My next priority was to study how they interacted with nature. I floated a selection of prints on the Gironde River. I buried portrait shots where the cow horns filled with biodynamic mixtures are placed in the earth. I put others in the 140°F aged compost to see what would happen. I realize the importance of the soil here and I feel the underlying fear about the effects of climate change. I have noticed that the team at Château Palmer is not just seeking to preserve its wine or its land; it wants to protect its entire ecosystem. I find this vision so beautiful, and I am trying to reflect it in my photographs.

This is why nature is the true curator of my exhibition, the one who will decide what becomes of the images. I am following the winemakers, pushing nature just a little, before letting it do the rest. Nature is always the one in control, who has the last word, whether in art or in wine. As it should be!
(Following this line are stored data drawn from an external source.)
(** X14. On a drawing area of positive width and height, every vertex of
    every constellation line and the origin of every star that the frame
    draws lies strictly inside the area: the scale of 0.45 of the shorter
    side keeps even points on the limb of the projection off the border. *)
Theorem X14_drawn_inside_canvas (w h : R) (opts : Opts) (cw ch : R) :
  0 < w -> 0 < h ->
  (forall px py,
      In (MoveTo px py)
         (emitted (constellationLayer (w / 2) (h / 2) (Rmin w h * 0.45) opts)
                  cw ch)
      \/ In (LineTo px py)
            (emitted (constellationLayer (w / 2) (h / 2) (Rmin w h * 0.45)
                                         opts) cw ch) ->
      0 < px < w /\ 0 < py < h)
  /\ (forall px py,
        In (Translate px py)
           (emitted (starLayer (w / 2) (h / 2) (Rmin w h * 0.45) opts) cw ch) ->
        0 < px < w /\ 0 < py < h).
Proof.
  intros Hw Hh. split.
  - assert (Hc : issuesNo (strayVertex w h)
                   (constellationLayer (w / 2) (h / 2) (Rmin w h * 0.45)
                                       opts)).
    { pose proof (lineLoop_no_stray w h (sunRA opts)) as HL.
      unfold constellationLayer. cbv zeta.
      repeat issues_step; apply HL; assumption. }
    pose proof (issuesNo_emitted _ _ cw ch Hc) as Hall.
    rewrite forallb_forall in Hall.
    intros px py [Hin | Hin]; apply Hall in Hin;
      cbn [strayVertex] in Hin; rewrite Bool.negb_involutive in Hin;
      now apply inside_spec.
  - assert (Hs : issuesNo (strayOrigin w h)
                   (starLayer (w / 2) (h / 2) (Rmin w h * 0.45) opts)).
    { unfold starLayer. apply issuesNo_forEach. intro s.
      destruct (project (Star.ra s) (Star.dec s) (sunRA opts)) as [p | ] eqn:E;
        [ | apply issuesNo_skip ].
      cbv zeta.
      pose proof (pixel_inside w h _ _ _ p Hw Hh E) as Hin.
      assert (Ht : strayOrigin w h
                     (Translate (w / 2 + Point.x p * (Rmin w h * 0.45))
                                (h / 2 + Point.y p * (Rmin w h * 0.45)))
                   = false)
        by (cbn [strayOrigin]; now rewrite Hin).
      unfold drawStarShape4. issues_auto. }
    pose proof (issuesNo_emitted _ _ cw ch Hs) as Hall.
    rewrite forallb_forall in Hall.
    intros px py Hin. apply Hall in Hin.
    cbn [strayOrigin] in Hin. rewrite Bool.negb_involutive in Hin.
    now apply inside_spec.
Qed.
(** X15.  Enumerate, then fetch: for a descriptor of the enumeration
    whose content read finds a single file, the handler returns one record
    built from the descriptor's public fields: its title, the media type
    inferred from that title, and its size, with the decoded content. *)
Theorem enumerate_then_fetch {platform : Platform}
    (accessToken : string) (env : Env)
    (rs : list FileResource.t) (r : FileResource.t)
    (uri : URL) (content : option string) :
  result (createFileResources accessToken env) = Normal rs → r ∈ rs →
  contentRead r = Normal (ContentObject "file" content) →
  result (FileResource.handler r uri)
  = Normal [ {| Contents.uri := href uri;
                Contents.title := FileResource.title r;
                Contents.text := Buffer_base64_utf8 (Js.str_or content "");
                Contents.mimeType :=
                  FileResource.getMimeType (FileResource.title r);
                Contents.size := FileResource.size r |} ].
Proof.
  intros Hres Hr Hread.
  destruct (createFileResources_elem_of _ _ rs r Hres Hr)
    as (s & owner & repo & es & file & _ & _ & _ & _ & ->).
  by rewrite (handler_on_file _ uri content Hread).
Qed.
(* ===== verification/Config.v ===== *)
(** * Constants shared by the kernel

    The build-time limits of src/src/config.h, the status codes of
    src/src/status.h, the VGA geometry of src/src/kernel.h and the modes of
    src/src/fs/file.h, under the names the headers give them. *)
From S2P Require Import Prelude.

(** ** config.h *)
Definition KERNEL_CODE_SELECTOR : Z := 0x08.
Definition KERNEL_DATA_SELECTOR : Z := 0x10.
Definition SERPAEOS_TOTAL_INTERRUPTS : Z := 512.
Definition SERPAEOS_HEAP_SIZE_BYTES : Z := 104857600 * 16.
Definition SERPAEOS_HEAP_BLOCK_SIZE : Z := 4096.
Definition SERPAEOS_HEAP_ADDRESS : Z := 0x01000000.
Definition SERPAEOS_HEAP_TABLE_ADDRESS : Z := 0x1000.
Definition SERPAEOS_DEFAULT_SECTOR_SIZE : Z := 512.
Definition CD_SECTOR_SIZE : Z := 2048.
Definition SERPAEOS_MAX_FILESYSTEMS : Z := 12.
Definition SERPAEOS_MAX_FILE_DESCRIPTORS : Z := 512.
Definition SERPAEOS_MAX_PATH : Z := 108.
Definition SERPAEOS_PROGRAM_VIRTUAL_ADDRESS : Z := 0x400000.
Definition SERPAEOS_USER_PROGRAM_STACK_SIZE : Z := 1024 * 16.
Definition SERPAEOS_PROGRAM_VIRTUAL_STACK_ADDRESS_START : Z := 0x3FF000.
Definition SERPAEOS_PROGRAM_VIRTUAL_STACK_ADDRESS_END : Z :=
  SERPAEOS_PROGRAM_VIRTUAL_STACK_ADDRESS_START - SERPAEOS_USER_PROGRAM_STACK_SIZE.
Definition SERPAEOS_MAX_PROGRAM_ALLOCATIONS : Z := 1024.
Definition SERPAEOS_MAX_PROCESSES : Z := 13.
Definition SERPAEOS_TOTAL_MAX_PROCESSES : Z := 50.
Definition USER_DATA_SEGMENT : Z := 0x23.
Definition USER_CODE_SEGMENT : Z := 0x1b.
Definition SERPAEOS_MAX_ISR80H_COMMANDS : Z := 1024.
Definition SERPAEOS_KEYBOARD_BUFFER_SIZE : Z := 1024.
Definition SERPAEOS_MAX_DISKS : Z := 13.

(** ** status.h *)
Definition SERPAEOS_ALL_OK : Z := 0.
Definition EIO : Z := 1.
Definition EINVARG : Z := 2.
Definition ENOMEM : Z := 3.
Definition EBADPATH : Z := 4.
Definition ENOTUS : Z := 5.
Definition ERDONLY : Z := 6.
Definition EUNIMP : Z := 7.
Definition EISTKN : Z := 8.
Definition EINFORMAT : Z := 9.
Definition ENODISKSPACE : Z := 10.
Definition EINTERNERR : Z := 11.
Definition ECANNOTDO : Z := 12.
Definition ETIMEDOUT : Z := 13.
Definition ENOTPRIV : Z := 14.
Definition ENOTREADY : Z := 15.
Definition ENORESOURCES : Z := 16.

(** ** kernel.h, graphics.h *)
Definition VGA_WIDTH : Z := 80.
Definition VGA_HEIGHT : Z := 25.

(** ** fs/file.h *)
Definition FILE_MODE_READ : Z := 1.
Definition FILE_MODE_WRITE : Z := 2.
Definition FILE_MODE_APPEND : Z := 4.
Definition FILE_MODE_INVALID : Z := 0.

Definition SEEK_SET : Z := 0.
Definition SEEK_CUR : Z := 1.
Definition SEEK_END : Z := 2.
Definition SEEK_NEG : Z := 3.
Definition FILE_STAT_READ_ONLY : Z := 1.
© Henrike Stahl for the INSTANTS residency, Château Palmer and Leica, 2023
“I am following the winemakers, pushing nature just a little, before letting it do the rest. Nature is always the one in control, who has the last word, whether in art or in wine”
Henrike Stahl
© Henrike Stahl for the INSTANTS residency, Château Palmer and Leica, 2023
© Henrike Stahl for the INSTANTS residency, Château Palmer and Leica, 2023

Photographs © Henrike Stahl for the INSTANTS residency, Château Palmer & Leica, 2023

About Henrike Stahl

Born in Germany in 1980 and based in France, Henrike Stahl works in sectors ranging from fashion to the press. She first made a name for herself with a magnificent photo series about a young rider from the “93,” her district’s nickname, traveling through the town of Montreuil wearing a motorcycle helmet. This image broke with the stereotypes so often associated with this Parisian suburb. The photographer has turned the margins and the in-betweens into a language. She is German, and for a long time shifted back and forth from Paris to Berlin, refusing to call a single place home. She adopts an insolent perspective, both raw and delicate, when observing territories and identities in transition. For her, photography is a way of creating a dialogue, of building bridges between worlds that periphery and prejudice tend to keep apart. It is a way of bringing people together, breaking down walls, and paving new paths of thought.